The Johnson City school district apologized to families for the accidental release of students’ personal information and offered identity monitoring services to those who were affected.
Debra Bentley, the system’s supervisor of instruction and communication, said some students in six classes at Woodland Elementary School were sent home Wednesday with the wrong emergency cards, which can include students’ addresses, home telephone numbers and Social Security numbers.
Bentley said Woodland Principal Karen Reach asked staff to send students’ emergency contact cards home in the children’s communication folders, hoping parents would review them and send corrections or updates back to the school, but some cards were put in the wrong folders and went home with the wrong students.
“It wasn’t purposeful or malicious,” Bentley said. “The cards were just placed in the wrong folder for the students to take home.”
On Thursday, Superintendent of Schools Richard Bales sent letters to the parents of the 100 students in those classes who may have been impacted, asking them to return the cards if they had received the incorrect information and promising to “assume financial responsibility for any future harm.”
So far, the parents of five students have contacted the school to say they had received the wrong information, Bentley said, and they promptly returned the cards.
School board attorney Lee Patterson and Johnson City Risk Management Director Joy Baker have put the proper safeguards in place to monitor the situation long-term, Bentley said.
The district will contract with an identity and credit monitoring service for a specified length of time to alert parents to any potential misuses of the accidentally released information.
The specifics of that service, including what protections will be offered, how many students will be covered and how much it will cost the district, will be released early next week, Bentley said.
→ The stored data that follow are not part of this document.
(* ===== verification/CellChunkPlan.v ===== *)
(** * CellChunkPlan: what a walk over a snapshot's rows proves

    The walks of [CellChunks] charge spans and intern links row by row.  Each
    has two lemmas: what its success says of the rows, and that it succeeds
    wherever the rows agree with one link table and one budget.  The second is
    what makes the order of the rows, and their division into parts,
    immaterial. *)
From Stdlib Require Import Ascii String.
From S2P Require Export CellChunks.

(** ** Links *)

Definition span_pair (span : PbCellSpan) : option (text * text) :=
  match pbs_link_key span, pbs_link_uri span with
  | Some key, Some uri => Some (key, uri)
  | _, _ => None
  end.

Definition row_pairs (row : PbCellRow) : list (text * text) := omap span_pair (pbr_spans row).

Definition links_hold (links : Links) (pairs : list (text * text)) : Prop :=
  forall k u, (k, u) ∈ pairs -> links !! k = Some u.

Definition links_bounded (links : Links) : Prop :=
  (size links <= CELL_GRID_SNAPSHOT_MAX_LINK_MAPPINGS)%nat.

Lemma links_hold_cons links k u pairs :
  links_hold links ((k, u) :: pairs) <-> links !! k = Some u /\ links_hold links pairs.
Proof.
  unfold links_hold. split.
  - intros H. split; [apply H; by left|]. intros. apply H. by right.
  - intros [Hk H] k' u' [[= -> ->]|Hin]%elem_of_cons; [done|by apply H].
Qed.

Lemma links_hold_weaken links links' pairs :
  links ⊆ links' -> links_hold links pairs -> links_hold links' pairs.
Proof. intros Hsub H k u Hin. eapply lookup_weaken; [by apply H|done]. Qed.
Lemma collect_parts before parts position :
  len (before ++ parts) <= 256 -> Forall (part_fine frame) (before ++ parts) ->
  collect_at
    (fun _ part_index =>
       let? part := materialize (mkCellGridSnapshotSource frame (Some (before ++ parts)))
                      snapshot_id part_index in
       match part with PartChunk chunk => Ok chunk | PartFrame _ => Err ChunkCount end)
    position (Z.of_nat <$> seq (length before) (length parts))
  = Ok (piece_chunks frame snapshot_id (len (before ++ parts)) (length before) (pieces_of parts)).
Proof.
  revert before position. induction parts as [|part rest IH]; intros before position Hlen Hall; [done|].
  cbn [length seq fmap list_fmap collect_at].
  rewrite (materialize_chunk frame (before ++ part :: rest) snapshot_id (length before) part);
    [|done|done| |by rewrite lookup_app_r, Nat.sub_diag by lia].
  2: { rewrite Forall_app, Forall_cons in Hall. tauto. }
  specialize (IH (before ++ [part]) (S position)).
  rewrite <- app_assoc in IH. cbn [app] in IH.
  rewrite length_app, Nat.add_1_r in IH. by rewrite (IH Hlen Hall).
Qed.

Lemma planned_total_exact before parts count :
  is_terminal_uuid snapshot_id = true -> count = Z.of_nat (before + length parts) -> count <= 256 ->
  Forall (part_fine frame) parts ->
  foldr Z.add 0
    (imap (fun index part =>
             encoded_chunk_bytes
               (chunk_header_bytes PLANNING_SNAPSHOT_ID (Z.of_nat (before + index)) count) 1
               (pl_encoded_part_bytes part)) parts)
  = chunk_bytes (piece_chunks frame snapshot_id count before (pieces_of parts))
  /\ pieces_ok frame snapshot_id count before (pieces_of parts).
Proof.
  intros _ Hcount Hc Hall. revert before Hcount.
  induction Hall as [|part rest Hp _ IH]; intros before Hcount; [done|].
  cbn [length] in Hcount. rewrite imap_cons. cbn [foldr pieces_of fmap list_fmap piece_chunks
    chunk_bytes pieces_ok]. fold (pieces_of rest).
  destruct (chunk_of_size frame snapshot_id count before part Hid Hp ltac:(lia) Hc) as [Hs Hr].
  destruct (IH (S before) ltac:(lia)) as [Heq Hps]. split.
  - rewrite Nat.add_0_r, <- Hs.
    assert (Hext : forall l, foldr Z.add 0
        (imap ((fun index part =>
             encoded_chunk_bytes
               (chunk_header_bytes PLANNING_SNAPSHOT_ID (Z.of_nat (before + index)) count) 1
               (pl_encoded_part_bytes part)) ∘ S) l)
      = foldr Z.add 0
        (imap (fun index part =>
             encoded_chunk_bytes
               (chunk_header_bytes PLANNING_SNAPSHOT_ID (Z.of_nat (S before + index)) count) 1
               (pl_encoded_part_bytes part)) l)).
    { intros l. f_equal. apply imap_ext. intros i x _. cbn. by rewrite Nat.add_succ_r. }
    rewrite Hext, Heq. done.
  - split; [|done]. split; [|exact Hr]. cbn [fst snd].
    pose proof (fine_nonempty _ _ Hp) as Hne. pose proof (fine_resolves _ _ Hp) as Hres.
    destruct (pl_entries part) as [|entry es]; [done|].
    apply Forall_cons in Hres as [He _]. unfold resolves in He.
    destruct (entry_row frame entry) as [row|] eqn:E; [|done].
    destruct (named_cons frame entry es row E) as [-> ->].
    destruct (en_history entry); [right|left]; done.
Qed.
End planned.

(** C28: a snapshot survives its division into parts.  When a validated full
    frame can be planned at all, every recipient's snapshot UUID gives at most
    256 chunks, none over the part limit and together within the snapshot
    limit (the plan was measured under another identifier); and an assembler
    fed with the chunks in order, without a stall, answers each but the last
    with what it awaits, and the last with the whole frame: the source's
    scalars, its history, and its viewport rows from the top, each once.  It
    is then idle.  A source whose rows were in order is given back itself. *)
Theorem snapshot_roundtrip `{Laws : WireSizeLaws} (frame : PbCellGridFrame)
    (snapshot_id : string) (source : CellGridSnapshotSource) :
  snapshot_typed frame -> is_terminal_uuid snapshot_id = true ->
  encoded_cell_grid_frame_size frame < 2 ^ 31 ->
  create_cell_grid_snapshot_source frame true = Ok source ->
  exists chunks,
    chunk_cell_grid_frame frame snapshot_id = Ok chunks
    /\ 1 <= len chunks <= CELL_GRID_SNAPSHOT_MAX_CHUNKS
    /\ Forall (fun chunk => encoded_cell_grid_chunk_size chunk <= CELL_GRID_PART_MAX_BYTES) chunks
    /\ chunk_bytes chunks <= CELL_GRID_SNAPSHOT_MAX_BYTES
    /\ (forall start times, length times = length chunks -> steady start times ->
          push_all None (zip chunks times)
          = (None, expected_answer frame snapshot_id (len chunks) <$> seq 0 (length chunks)))
    /\ pb_viewport_rows (whole_frame frame) ≡ₚ pb_viewport_rows frame
    /\ in_place (pb_viewport_rows (whole_frame frame))
    /\ (in_place (pb_viewport_rows frame) -> whole_frame frame = frame).
Proof.
  intros Htyped Hid Hmax Hsource.
  unfold chunk_cell_grid_frame. rewrite Hsource. unfold create_cell_grid_snapshot_source in Hsource.
  ok_inv Hsource. cbn [negb andb] in Hsource. ok_inv Hsource. injection Hsource as <-.
  apply assert_snapshot_ok in Hok as [table Hok].
  destruct (plan_fine frame a0 (entries_resolve frame table Htyped Hok)
              ltac:(by rewrite (entries_total frame table Htyped Hok)) Hok0)
    as (Hfine & Hentries & Hlen & Htotal).
  destruct (planned_total_exact frame snapshot_id Hid 0 a0 (len a0) Hid eq_refl ltac:(lia) Hfine)
    as [Hbytes Hpieces].
  destruct (named_snapshot frame table Htyped Hok) as [Hh Hv].
  rewrite <- Hentries in Hh, Hv. unfold planned_entries in Hh, Hv. rewrite named_concat in Hh, Hv.
  set (pieces := pieces_of frame a0) in *.
  set (chunks := piece_chunks frame snapshot_id (len a0) 0 pieces) in *.
  assert (Hplen : length pieces = length a0) by (subst pieces; unfold pieces_of; by rewrite length_fmap).
  assert (Hclen : forall ps k, length (piece_chunks frame snapshot_id (len a0) k ps) = length ps).
  { induction ps as [|p ps IH]; intros k; cbn; [done|]. by rewrite IH. }
  assert (Hchunks : length chunks = length a0) by (subst chunks; by rewrite Hclen).
  assert (Hlen' : len chunks = len a0) by (unfold len; by rewrite Hchunks).
  exists chunks. split_and!.
  - unfold create_cursor. cbn [src_parts]. rewrite Hid. cbn [negb andb fst snd].
    rewrite andb_false_r. cbn [fst snd]. unfold collect, part_count. cbn [src_parts].
    assert (Hlen32 : len_u32 a0 = len a0).
    { unfold len_u32. by destruct (Z.ltb_spec (len a0) (2 ^ 32)); [|lia]. }
    rewrite Hlen32. unfold len at 1. rewrite Nat2Z.id.
    exact (collect_parts frame snapshot_id Hid [] a0 0 (proj2 Hlen) Hfine).
  - lia.
  - rewrite Hlen'. unfold CELL_GRID_SNAPSHOT_MAX_CHUNKS. lia.
  - clear -Hpieces. subst chunks. revert Hpieces. generalize 0%nat.
    induction pieces as [|p ps IH]; intros k; [constructor|]. intros [[_ Hp] Hps].
    constructor; [by destruct Hp|by apply IH].
  - by rewrite <- Hbytes.
  - intros start times Htimes Hst. rewrite Hlen', Hchunks, <- Hplen. subst chunks.
    apply (run_pieces frame table Htyped Hok snapshot_id Hid (len a0) pieces None 0 0 start [] []);
      try done.
    + congruence.
    + intros E. rewrite E in Hplen. cbn in Hplen. unfold len in Hlen. lia.
    + cbn [app]. rewrite <- Hv. subst pieces. unfold pieces_of. by rewrite <- !list_fmap_compose.
    + cbn [app]. rewrite <- Hh. subst pieces. unfold pieces_of. by rewrite <- !list_fmap_compose.
    + unfold len. by rewrite Hplen.
    + lia.
    + by rewrite <- Hbytes.
  - apply (rows_by_index_perm frame table Htyped Hok).
  - intros i row Hi. by apply (rows_by_index_at frame table Htyped Hok) in Hi as [? _].
  - intros Hplace. transitivity
      (create_cell_grid_frame_part frame (pb_viewport_rows frame) (pb_scrollback_rows frame));
      [|exact (frame_is_its_part frame table Hok)].
    unfold whole_frame. f_equal. apply list_eq. intros i.
    destruct (rows_by_index frame !! i) as [row|] eqn:Hi.
    + apply (rows_by_index_at frame table Htyped Hok) in Hi as [Hidx Hrow].
      apply list_elem_of_lookup in Hrow as (j & Hj). pose proof (Hplace _ _ Hj).
      by replace i with j by lia.
    + apply lookup_ge_None_1 in Hi. rewrite (length_rows_by_index frame table Htyped Hok) in Hi.
      symmetry. apply lookup_ge_None_2. pose proof (ok_count _ _ Hok). unfold len in *. lia.
Qed.

(** ** A concrete wire *)

Section concrete_wire.
Local Definition demo_varint (v : Z) : Z := Z.log2 v / 7 + 1.

(** Rows heavy enough that a part holds one. *)
Local Definition demo_row_len (row : PbCellRow) : Z :=
  600000 + Z.min 1000000 (len (pbr_spans row)).

Local Definition demo_rows (rows : list PbCellRow) : Z :=
  foldr (fun row n => 1 + demo_varint (demo_row_len row) + demo_row_len row + n) 0 rows.

Local Definition demo_frame_len (frame : PbCellGridFrame) : Z :=
  64 + demo_rows (pb_viewport_rows frame ++ pb_scrollback_rows frame).

Local Definition demo_chunk_len (chunk : PbCellGridChunk) : Z :=
  2 + Z.of_nat (String.length (ch_snapshot_id chunk))
  + (1 + demo_varint (ch_index chunk)) + (1 + demo_varint (ch_count chunk))
  + match ch_part chunk with
    | None => 0
    | Some part => 1 + demo_varint (demo_frame_len part) + demo_frame_len part
    end.

Local Instance demo_sizes : WireSizes :=
  Build_WireSizes demo_row_len demo_frame_len demo_chunk_len demo_varint.

Lemma uuid_length id : is_terminal_uuid id = true -> String.length id = 36%nat.
Proof.
  unfold is_terminal_uuid.
  destruct (Nat.eqb_spec (length (list_ascii_of_string id)) UUID_LEN) as [E|]; [|done].
  intros _. change 36%nat with UUID_LEN. rewrite <- E. clear E.
  induction id as [|c id IH]; [done|]. cbn. by rewrite IH.
Qed.

Lemma demo_varint_mono v w : v <= w -> 1 <= demo_varint v <= demo_varint w.
Proof.
  intros H. unfold demo_varint.
  pose proof (Z.div_le_mono _ _ 7 ltac:(lia) (Z.log2_le_mono v w H)).
  pose proof (Z.div_pos (Z.log2 v) 7 (Z.log2_nonneg v) ltac:(lia)). lia.
Qed.

Local Instance demo_laws : WireSizeLaws.
Proof.
  assert (Hrow : forall row, 600000 <= demo_row_len row <= 1600000).
  { intros row. unfold demo_row_len. pose proof (len_nonneg (pbr_spans row)). lia. }
  constructor; cbn [row_encoded_len encoded_cell_grid_frame_size encoded_cell_grid_chunk_size
    varint_len demo_sizes].
  - intros row. specialize (Hrow row). lia.
  - intros v Hv. pose proof (demo_varint_mono v (2 ^ 64 - 1) ltac:(lia)).
    change (demo_varint (2 ^ 64 - 1)) with 10 in *. lia.
  - intros frame. unfold demo_frame_len. generalize (pb_viewport_rows frame ++ pb_scrollback_rows frame).
    intros l. enough (0 <= demo_rows l) by lia. induction l as [|row l IH]; [done|].
    change (demo_rows (row :: l))
      with (1 + demo_varint (demo_row_len row) + demo_row_len row + demo_rows l).
    pose proof (demo_varint_mono _ _ (Z.le_refl (demo_row_len row))). specialize (Hrow row). lia.
  - intros frame rows history. done.
  - intros id index count part. unfold demo_chunk_len. cbn [ch_snapshot_id ch_index ch_count ch_part].
    lia.
  - intros id id' index count H1 H2. unfold demo_chunk_len. cbn [ch_snapshot_id ch_index ch_count].
    by rewrite (uuid_length _ H1), (uuid_length _ H2).
  - intros id index count H1 Hi Hc. unfold demo_chunk_len. cbn [ch_snapshot_id ch_index ch_count ch_part].
    rewrite (uuid_length _ H1).
    pose proof (demo_varint_mono index 255 ltac:(lia)).
    pose proof (demo_varint_mono count 256 ltac:(lia)). lia.
  - intros id H1. unfold demo_chunk_len. cbn [ch_snapshot_id ch_index ch_count ch_part].
    rewrite (uuid_length _ H1). vm_compute. discriminate.
Qed.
To prevent similar accidental releases of student personal information at other schools, she said the principals at every building in the district were contacted and warned to take extra care with children’s sensitive identifiers.
In his letter, Bales’ writes that the district believes the potential for harm is minimal, but asks parents to “monitor your child’s Social Security number and records on a routine basis and be alert for unusual transactions or information that would lead you to believe your child’s identity has been compromised.”